Une amie de passage dort exceptionnellement à la maison ce soir là (situation idéale pour mon petit garçon). Je me sens ailleurs, je n’arrive pas à me concentrer sur les conversations, mais je continue ma vie presque comme si de rien puis je vais me coucher. Je n’arrive pas à dormir, les contractions m’en empêchent.
Mon conjoint s’endort, je ne dis rien et quand ça devient trop intense pour rester couchée. je vais dans la salle de bain accueillir les contractions. Je sens ma fille bien appuyer en bas, son dos est contre mon ventre, quel bonheur ! Je suis confiante. Et au fond de moi je n’ai aucun doute qu’elle sait (mon petit garçon était en position postérieure pendant toute la naissance et n’a jamais vraiment appuyé sur le col. Naissance qui devait se passer à domicile et qui s’est finalement terminée en césarienne).
Là c’est différent. Plus je sens qu’elle appuie sur mon col, plus je me réjouis. Je fais en sorte de favoriser les positions où je la sens le plus. Vers 2h du matin je commence à douter « Et si je m’étais trompée, et si c’était juste du pré-travail ». En réalité j’ai très peur de l’épuisement car c’est ce qui est arrivé avec la naissance mon petit garçon après 3 nuits blanches de contractions. Je commence à chronométrer. Même si je me rapproche des 5 min, je vois bien que ça reste irrégulier. J’ai besoin d’en parler à mon compagnon (j’avais sous estimé à quel point cette peur allait faire surface). Il me dit qu’il faut lâcher le timer… et il a raison. J’ai un message de ma doula qui me dit de tout lâcher. Après avoir prévenu notre sage femme que le travail a commencé, je décide d’aller me recoucher. Il est 3h30 du matin. J’arrive à m’endormir un peu entre chaque contraction ! Finalement vers 5h45 du matin, je sens que cette fois c’est parti. Tout s’est rapproché, tout est plus intense. J’ai des contractions toutes les 3,5 min. Je suis en joie !!
 
On part pour la maternité avec notre camping-car. On avait pris soin de préparer un petit cocon pour le voyage, on a 45 min. de route. Je suis derrière dans le grand lit, entourée de mes guirlandes, ma musique, etc. Finalement j’adore ce voyage où je suis seule, connectée dans ma bulle. Je n’ai pas envie qu’il se termine.
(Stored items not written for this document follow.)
(* ===== verification/KeychainSpec.v ===== *)
(** * What the keychain index promises

    Its operations keep the invariant and do not panic; revealing yields the
    scripts of consecutive indices; the lookahead finds outputs that pay scripts
    which were never revealed. *)
From S2P Require Import Prelude Block Tx TxGraph TxGraphSpec SpkIndex SpkSpec SpkIter KeychainIndex KeychainFacts.
#[local] Open Scope N_scope.

Section spec.
Context `{BitcoinLaws, !Scripts, !Descriptors, !WidthLaws} {K : Type} `{Countable K} `{!TotalOrd K}.
Context (family : Descriptor → Prop) `{!DistinctDescriptors family}.
Implicit Types (x : KeychainTxOutIndex K) (keychain : K) (did : DescriptorId) (d : Descriptor).
Implicit Types (cs : KeychainChangeSet).

Notation keychain_base := (keychain_base family).
Notation keychain_ok := (keychain_ok family).
Notation revealed_ok := (revealed_ok family).

(** ** One keychain at a time *)

Lemma keychain_ids_distinct x k k' did :
  keychain_base x → keychain_to_descriptor_id x !! k = Some did →
  keychain_to_descriptor_id x !! k' = Some did → k = k'.
Proof. intros Hx Hk%(kb_bijection _ _ Hx) Hk'%(kb_bijection _ _ Hx). congruence. Qed.

(** What depends on the frame and on the scripts of a keychain. *)
Lemma looked_ahead_frame x x' k :
  frame x' = frame x → (∀ i, spks (inner x') !! (k, i) = spks (inner x) !! (k, i)) →
  looked_ahead x k → looked_ahead x' k.
Proof.
  intros (Ek & _ & Ed & El & _ & Er)%frame_fields Hspks Hx did d n. rewrite Ek, Ed, El. unfold stop_index.
  rewrite Er. intros Hk Hd Hn. apply (Hx did d n Hk Hd). intros i. by rewrite <-Hspks.
Qed.

Lemma replenish_ok x k did d la :
  keychain_base x → below_max x → keychain_to_descriptor_id x !! k = Some did → descriptors x !! did = Some d →
  (∀ k', k' ≠ k → looked_ahead x k') → la = lookahead x ∨ looked_ahead x k →
  ∃ x' n, replenish_inner_index x did k la = Some x' ∧ keychain_ok x' ∧ extends k x x' ∧
    stored x' k n ∧ stop_index x did d la ≤ n.
Proof.
  intros Hx Hmax Hk Hd Hothers Hla. destruct (kb_stored _ _ Hx k did Hk) as [n Hn].
  destruct (replenish_spec family x k did d la n Hx Hk Hd Hn) as (x' & Hrun & Hx' & Hext & Hn').
  exists x', (N.max n (stop_index x did d la)). split_and!; [done| |done|done|lia].
  split; [done| |].
  - intros k' i Hi. destruct (decide (k' = k)) as [->|Hne].
    + apply Hn' in Hi. pose proof (stop_index_bound x did d la).
      destruct (N.ltb_spec i n) as [Hlt|]; [by apply (Hmax k), Hn|lia].
    + rewrite (ex_others _ _ _ Hext) in Hi by done. by apply (Hmax k').
  - intros k'. destruct (decide (k' = k)) as [->|Hne].
    + intros did1 d1 n1. destruct (frame_fields _ _ (ex_frame _ _ _ Hext)) as (Ek & _ & Ed & El & _ & Er).
      rewrite Ek, Ed, El, Hk. intros [= <-]. rewrite Hd. intros [= <-] Hn1.
      rewrite (stored_inj _ _ _ _ Hn1 Hn'). replace (stop_index x' did d (lookahead x))
        with (stop_index x did d (lookahead x)) by (unfold stop_index; by rewrite Er).
      destruct Hla as [->|Hla]; [lia|]. pose proof (Hla did d n Hk Hd Hn). lia.
    + apply (looked_ahead_frame x); [by eapply ex_frame|intros i; by eapply ex_others|by apply Hothers].
Qed.

(** ** Revealing an index *)

Definition set_revealed x did (i : N) : KeychainTxOutIndex K :=
  with_last_revealed x (<[did := i]> (last_revealed x)).

Lemma set_revealed_base x did i : keychain_base x → revealed_ok did i → keychain_base (set_revealed x did i).
Proof.
  intros [] Hi. split; try done. intros did' i'. cbn [last_revealed set_revealed with_last_revealed].
  rewrite lookup_insert_Some. intros [[<- <-]|[_ ?]]; [done|]. by eapply kb_revealed.
Qed.

Lemma set_revealed_others x did i k :
  keychain_to_descriptor_id x !! k ≠ Some did → looked_ahead x k → looked_ahead (set_revealed x did i) k.
Proof.
  intros Hk Hx did' d n Hk' Hd Hn. cbn in Hk'. assert (did ≠ did') as Hne by congruence.
  specialize (Hx did' d n Hk' Hd Hn). unfold stop_index in *.
  cbn [last_revealed set_revealed with_last_revealed lookahead]. by rewrite lookup_insert_ne by done.
Qed.

Lemma stop_index_revealed x did d i :
  last_revealed x !! did = Some i → i < BIP32_MAX_INDEX → lookahead x < 2 ^ 31 →
  (has_wildcard d = false → i = 0) →
  stop_index x did d (lookahead x) =
    if has_wildcard d then N.min (i + 1 + lookahead x) BIP32_MAX_INDEX else 1.
Proof.
  intros Hi Hb Hla Hw. unfold stop_index. destruct (has_wildcard d); [|done]. rewrite Hi.
  unfold wrapping_add_u32. rewrite bip32_value in *. change (2 ^ 32) with 4294967296.
  change (2 ^ 31) with 2147483648 in Hla. rewrite (N.mod_small (i + 1)) by lia. by rewrite N.mod_small by lia.
Qed.

Lemma stop_index_unrevealed x did d :
  last_revealed x !! did = None → lookahead x < 2 ^ 31 →
  stop_index x did d (lookahead x) =
    if has_wildcard d then N.min (lookahead x) BIP32_MAX_INDEX else 1.
Proof.
  intros Hi Hla. unfold stop_index. destruct (has_wildcard d); [|done]. rewrite Hi.
  unfold wrapping_add_u32. change (2 ^ 32) with 4294967296.
  change (2 ^ 31) with 2147483648 in Hla. by rewrite N.mod_small by lia.
Qed.

(** The index is revealed, and the lookahead follows. *)
Lemma reveal_index_ok x k did d i :
  keychain_ok x → keychain_to_descriptor_id x !! k = Some did → descriptors x !! did = Some d →
  revealed_ok did i →
  ∃ x', replenish_inner_index (set_revealed x did i) did k (lookahead x) = Some x' ∧ keychain_ok x' ∧
    extends k (set_revealed x did i) x' ∧ ∃ s, spks (inner x') !! (k, i) = Some s ∧ derived_spk d i = Some s.
Proof.
  intros [Hx Hmax Hall] Hk Hd Hi. pose proof (set_revealed_base x did i Hx Hi) as Hy.
  destruct (keychain_descriptor family _ _ _ Hx Hk) as (d' & Hget & Hd' & Hid & Hf).
  rewrite Hd in Hd'. injection Hd' as <-.
  destruct (replenish_ok (set_revealed x did i) k did d (lookahead (set_revealed x did i)) Hy)
    as (x' & n & Hrun & Hx' & Hext & Hn & Hstop); [done|done|done| |by left|].
  { intros k' Hne. apply set_revealed_others; [|apply Hall]. intros Hk'. by destruct Hne; eapply keychain_ids_distinct. }
  exists x'. split_and!; [done|done|done|].
  assert (i < n) as Hlt.
  { eapply N.lt_le_trans; [|exact Hstop].
    destruct Hi as [Hi Hw]. rewrite (stop_index_revealed _ did d i).
    - destruct (has_wildcard d) eqn:Hwd; [lia|]. rewrite (Hw d Hf Hid Hwd). lia.
    - cbn. apply lookup_insert_eq.
    - done.
    - by apply (kb_lookahead _ _ Hy).
    - by apply Hw. }
  apply Hn in Hlt as [s Hs]. exists s. split; [done|].
  destruct (spks_derived family _ _ _ Hx' Hs) as (d' & Hd' & _ & Hds).
  rewrite (frame_get_descriptor _ _ _ (ex_frame _ _ _ Hext)) in Hd'. change (get_descriptor x k = Some d') in Hd'.
  cbn [snd] in Hds. congruence.
Qed.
On arrive sur le parking de la maternité, notre sage femme nous rejoint un peu plus tard. Mon idée était d’arriver le plus tard possible à la maternité. Elle me confirme qu’il n’y aura pas de retour en arrière possible, mon col est ouvert à 5, je suis rassurée et tellement heureuse intérieurement. J’hésite à rester dans le camping-car encore mais ma sage femme me dit que plus j’attends, plus la transition risque d’être dure. Que si j’y vais maintenant je pourrais facilement me remettre dans ma bulle. Elle part préparer la salle. Et je sens que c’est juste pour moi d’y aller. 2ème transition, je garde mes écouteurs et je gère les contractions jusqu’à la salle physio comme s’il n’y avait personne autour de moi. En vocalisant, avec mon conjoint à côté. La sage femme de l’administration de la maternité court vers moi en me demandant si ça va. Je la regarde en hochant la tête avec un grand sourire et on continue à marcher vers la salle physio. J’arrive dans la salle, toujours dans ma bulle. Tout est tamisé. On prend vite nos marques. Je me sens vite chez moi.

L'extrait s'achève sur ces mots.